Your objective.
Go to the line holding "apply Hiff in Hneg. congruence." in the entries below and write out exactly every line down to and including the line holding "apply parse_certificate_inv in H'.".

Exercise input.

(** C5: isExpiringSoon is true iff 0 < daysUntilExpiry <= warningDays;
    so with a positive threshold (the default is 30) it is true when
    daysUntilExpiry equals warningDays, and it is false when
    daysUntilExpiry equals warningDays + 1. *)
Theorem expiring_soon_window
        (self : SSLCheckerService)
        (der : bytes) (d : string) (w w' : World) (c : SSLCertificate) :
  _parse_certificate self der d w = (Returned c, w') ->
  (isExpiringSoon c = true <-> 0 < daysUntilExpiry c <= warning_days self) /\
  (0 < warning_days self ->
   daysUntilExpiry c = warning_days self -> isExpiringSoon c = true) /\
  (daysUntilExpiry c = warning_days self + 1 -> isExpiringSoon c = false) /\
  warning_days default_service = 30.
Proof.
  intros H. parsed H.
  set (days := timedelta_days _).
  assert (Hiff : (0 <? days) && (days <=? warning_days self) = true
                 <-> 0 < days <= warning_days self).
  { rewrite andb_true_iff, Z.ltb_lt, Z.leb_le. tauto. }
  split; [exact Hiff|]. split; [|split; [|reflexivity]].
  - intros Hpos Heq. apply Hiff. lia.
  - intros Heq. apply not_true_is_false. rewrite Hiff. lia.
Qed.

(** C9: for a certificate the evaluator produced, isExpired holds iff
    daysUntilExpiry is strictly negative; an expired certificate has
    daysUntilExpiry <= -1 and its warning cites at least 1 day since
    expiry; a certificate that is not expired has daysUntilExpiry >= 0. *)
Theorem expired_iff_negative_days
        (self : SSLCheckerService)
        (der : bytes) (d : string) (w w' : World) (c : SSLCertificate) :
  _parse_certificate self der d w = (Returned c, w') ->
  (isExpired c = true <-> daysUntilExpiry c < 0) /\
  (isExpired c = true ->
   daysUntilExpiry c <= -1 /\
   exists n, 1 <= n /\ n = Z.abs (daysUntilExpiry c) /\
     In ("⚠️ Certificate EXPIRED " ++ Py.str_of_int n ++ " days ago")
        (_generate_warnings c)) /\
  (isExpired c = false -> 0 <= daysUntilExpiry c).
Proof.
  intros H. parsed H.
  set (t := fst (datetime_now w)). set (na := not_valid_after_utc x).
  assert (Hiff : (t >? na) = true <-> timedelta_days (na - t) < 0).
  { rewrite Z.gtb_ltb, Z.ltb_lt.
    pose proof (timedelta_days_nonneg (na - t)). lia. }
  split; [exact Hiff|]. split.
  - intros Hexp. pose proof (proj1 Hiff Hexp) as Hneg.
    split; [lia|].
    exists (Z.abs (timedelta_days (na - t))).
    split; [lia|]. split; [reflexivity|].
    unfold _generate_warnings. cbn [isExpired daysUntilExpiry keySize].
    rewrite Hexp. unfold Py.append.
    destruct (key <? 2048); cbn [app]; left; reflexivity.
  - intros Hlive. apply Z.nlt_ge. intros Hneg.
    apply Hiff in Hneg. congruence.
Qed.

(** C8: issuer is the value of the first commonName attribute of the
    issuer name, or "Unknown" when the name has none; subject is the
    value of the first commonName attribute of the subject name, or the
    queried domain when the name has none. *)
Theorem issuer_and_subject_common_name
        (self : SSLCheckerService)
        (der : bytes) (d : string) (w w' : World)
        (x : X509) (c : SSLCertificate) :
  load_der_x509_certificate der = Returned x ->
  _parse_certificate self der d w = (Returned c, w') ->
  first_common_name_or (x509_issuer x) "Unknown" (issuer c) /\
  first_common_name_or (x509_subject x) d (subject c).
Proof.
  intros Hx H. parsed H.
  rewrite Hx in Hload. injection Hload as <-.
  split; apply common_name_loop_spec.
Qed.

(** C7: the rendered serialNumber depends on the serial number alone
    (two evaluations of certificates with the same serial, under any
    service settings, domain or clock, give the same string), and it is
    exactly 16 characters long unless the whole rendering [hex(serial)]
    is shorter than 16 characters, in which case it is that rendering. *)
Theorem serial_number_rendering
        (self self' : SSLCheckerService)
        (der der' : bytes) (d d' : string) (w w' v v' : World)
        (x x' : X509) (c c' : SSLCertificate) :
  load_der_x509_certificate der = Returned x ->
  load_der_x509_certificate der' = Returned x' ->
  _parse_certificate self der d w = (Returned c, v) ->
  _parse_certificate self' der' d' w' = (Returned c', v') ->
  (serial_number x = serial_number x' -> serialNumber c = serialNumber c') /\
  (String.length (serialNumber c) = 16%nat \/
   (String.length (Py.hex (serial_number x)) < 16)%nat /\
   serialNumber c = Py.hex (serial_number x)) /\
  prefix (serialNumber c) (Py.hex (serial_number x)) = true.
Proof.
  intros Hx Hx' H H'.
  apply parse_certificate_inv in H. destruct H as (y & k & Hy & _ & _ & H).
  apply parse_certificate_inv in H'. destruct H' as (y' & k' & Hy' & _ & _ & H').
  cbv zeta in H, H'. subst c c'. cbn [serialNumber].
  rewrite Hx in Hy. injection Hy as <-.
  rewrite Hx' in Hy'. injection Hy' as <-.
  split; [intros ->; reflexivity|]. split.
  - destruct (Nat.le_gt_cases 16 (String.length (Py.hex (serial_number x))))
      as [Hlong|Hshort].
    + left. rewrite slice_to_length. lia.
    + right. split; [exact Hshort|]. apply slice_to_short. lia.
  - apply slice_to_prefix.
Qed.

End Evaluator.

(** ** Warning generation, [_generate_warnings] *)

Lemma expiry_warning_not_weak_key (s : string) :
  is_expiry_warning s = true -> s <> WEAK_KEY_WARNING.
Proof.
  intros Hs ->. vm_compute in Hs. discriminate.
Qed.

(** C6: for every certificate record the warnings contain at most one
    expiry warning, chosen in this order: the expired text with the
    absolute value of daysUntilExpiry when isExpired; else the critical
    text when daysUntilExpiry <= 7; else the expiring-soon text when
    isExpiringSoon; else none.  Whatever the expiry state, the weak-key
    warning is among the warnings iff keySize < 2048. *)
Theorem generate_warnings_priority (cert : SSLCertificate) :
  let ws := _generate_warnings cert in
  let days := daysUntilExpiry cert in
  filter is_expiry_warning ws =
    (if isExpired cert then
       ["⚠️ Certificate EXPIRED " ++ Py.str_of_int (Z.abs days) ++ " days ago"]
     else if days <=? 7 then
       ["🚨 Certificate expires in " ++ Py.str_of_int days ++ " days (CRITICAL)"]
     else if isExpiringSoon cert then
       ["⚠️ Certificate expires in " ++ Py.str_of_int days ++ " days"]
     else []) /\
  (List.length (filter is_expiry_warning ws) <= 1)%nat /\
  (In "⚠️ Weak key size (< 2048 bits)" ws <-> keySize cert < 2048).
Proof.
  cbv zeta. unfold _generate_warnings, Py.append.
  set (gone := Py.str_of_int (Z.abs _)).
  set (left_ := Py.str_of_int _).
  assert (Hweak : is_expiry_warning WEAK_KEY_WARNING = false) by reflexivity.
  assert (Hexpired :
    is_expiry_warning ("⚠️ Certificate EXPIRED " ++ gone ++ " days ago") = true).
  { unfold is_expiry_warning. rewrite prefix_append. reflexivity. }
  assert (Hcritical :
    is_expiry_warning
      ("🚨 Certificate expires in " ++ left_ ++ " days (CRITICAL)") = true).
  { unfold is_expiry_warning.
    rewrite (prefix_append "🚨 Certificate expires in ").
    rewrite orb_true_r. reflexivity. }
  assert (Hsoon :
    is_expiry_warning ("⚠️ Certificate expires in " ++ left_ ++ " days") = true).
  { unfold is_expiry_warning.
    rewrite (prefix_append "⚠️ Certificate expires in ").
    apply orb_true_r. }
  pose proof (expiry_warning_not_weak_key _ Hexpired) as Nexpired.
  pose proof (expiry_warning_not_weak_key _ Hcritical) as Ncritical.
  pose proof (expiry_warning_not_weak_key _ Hsoon) as Nsoon.
  unfold WEAK_KEY_WARNING in *.
  destruct (isExpired cert);
    [|destruct (daysUntilExpiry cert <=? 7);
      [|destruct (isExpiringSoon cert)]];
    destruct (Z.ltb_spec (keySize cert) 2048) as [Hkey|Hkey];
    cbn [app filter List.length];
    rewrite ?Hexpired, ?Hcritical, ?Hsoon, ?Hweak;
    cbn [filter List.length In];
    (split; [reflexivity|split; [lia|]]);
    (split; [intros Hin; try lia; intuition congruence
            |intros Hlt; try lia; auto]).
Qed.

(** ** The single-domain check *)

Section Checks.
Context {rt : Runtime}.

Lemma new_SSLCheckResult_returns (d : string) (ok : bool)
      (c : option SSLCertificate) (err : option string) (ws : list string)
      (w : World) :
  new_SSLCheckResult d ok c err ws w =
  (Returned {| res_domain := d; success := ok; certificate := c;
               error := err; checkedAt := fst (datetime_now w);
               warnings := ws |},
   snd (datetime_now w)).
Proof.
  unfold new_SSLCheckResult, bind, now, ret.
  destruct (datetime_now w); reflexivity.
Qed.

Lemma check_certificate_returns (self : SSLCheckerService) (d : string)
      (port : Z) (w : World) :
  exists r w',
    check_certificate self d port w = (Returned r, w') /\
    res_domain r = d /\
    check_outcome self d port w r.
Proof.
  unfold check_certificate, check_outcome, try_except, bind.
  destruct (_get_certificate self d port w) as [[der|e] w1].
  - destruct (_parse_certificate self der d w1) as [[c|e] w2].
    + rewrite new_SSLCheckResult_returns.
      eexists; eexists. split; [reflexivity|]. cbn. auto.
    + destruct e as [[] msg]; cbn [dispatch isinstance exn_class];
        rewrite new_SSLCheckResult_returns;
        (eexists; eexists; split; [reflexivity|]); cbn; auto.
  - destruct e as [[] msg]; cbn [dispatch isinstance exn_class];
      rewrite new_SSLCheckResult_returns;
      (eexists; eexists; split; [reflexivity|]); cbn; auto.
Qed.

Lemma check_outcome_presence (self : SSLCheckerService) (d : string)
      (port : Z) (w : World) (r : SSLCheckResult) :
  check_outcome self d port w r ->
  (success r = true <-> certificate r <> None) /\
  (success r = false <-> error r <> None).
Proof.
  unfold check_outcome.
  destruct (_get_certificate self d port w) as [[der|e] w1];
    [destruct (_parse_certificate self der d w1) as [[c|e] w2]|];
    intros (Hs & Hc & He & _); rewrite Hs, Hc, He;
    repeat split; intros; congruence.
Qed.

(** C1: for every domain and port [check_certificate] returns a result
    and raises nothing.  When the fetch or the parse raises (timeout,
    DNS error, TLS error, or any other exception) the result has
    success = false and the error text of that exception's class; the
    certificate is present iff success is true and the error string is
    present iff success is false. *)
Theorem check_certificate_never_raises (self : SSLCheckerService)
        (d : string) (port : Z) (w : World) :
  exists r w',
    check_certificate self d port w = (Returned r, w') /\
    res_domain r = d /\
    (success r = true <-> certificate r <> None) /\
    (success r = false <-> error r <> None) /\
    check_outcome self d port w r.
Proof.
  destruct (check_certificate_returns self d port w) as (r & w' & Hrun & Hd & Hout).
  exists r, w'. pose proof (check_outcome_presence _ _ _ _ _ Hout) as [Hc He].
  auto.
Qed.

Expected answer.
    apply Hiff in Hneg. congruence.
Qed.

(** C8: issuer is the value of the first commonName attribute of the
    issuer name, or "Unknown" when the name has none; subject is the
    value of the first commonName attribute of the subject name, or the
    queried domain when the name has none. *)
Theorem issuer_and_subject_common_name
        (self : SSLCheckerService)
        (der : bytes) (d : string) (w w' : World)
        (x : X509) (c : SSLCertificate) :
  load_der_x509_certificate der = Returned x ->
  _parse_certificate self der d w = (Returned c, w') ->
  first_common_name_or (x509_issuer x) "Unknown" (issuer c) /\
  first_common_name_or (x509_subject x) d (subject c).
Proof.
  intros Hx H. parsed H.
  rewrite Hx in Hload. injection Hload as <-.
  split; apply common_name_loop_spec.
Qed.

(** C7: the rendered serialNumber depends on the serial number alone
    (two evaluations of certificates with the same serial, under any
    service settings, domain or clock, give the same string), and it is
    exactly 16 characters long unless the whole rendering [hex(serial)]
    is shorter than 16 characters, in which case it is that rendering. *)
Theorem serial_number_rendering
        (self self' : SSLCheckerService)
        (der der' : bytes) (d d' : string) (w w' v v' : World)
        (x x' : X509) (c c' : SSLCertificate) :
  load_der_x509_certificate der = Returned x ->
  load_der_x509_certificate der' = Returned x' ->
  _parse_certificate self der d w = (Returned c, v) ->
  _parse_certificate self' der' d' w' = (Returned c', v') ->
  (serial_number x = serial_number x' -> serialNumber c = serialNumber c') /\
  (String.length (serialNumber c) = 16%nat \/
   (String.length (Py.hex (serial_number x)) < 16)%nat /\
   serialNumber c = Py.hex (serial_number x)) /\
  prefix (serialNumber c) (Py.hex (serial_number x)) = true.
Proof.
  intros Hx Hx' H H'.
  apply parse_certificate_inv in H. destruct H as (y & k & Hy & _ & _ & H).
  apply parse_certificate_inv in H'. destruct H' as (y' & k' & Hy' & _ & _ & H').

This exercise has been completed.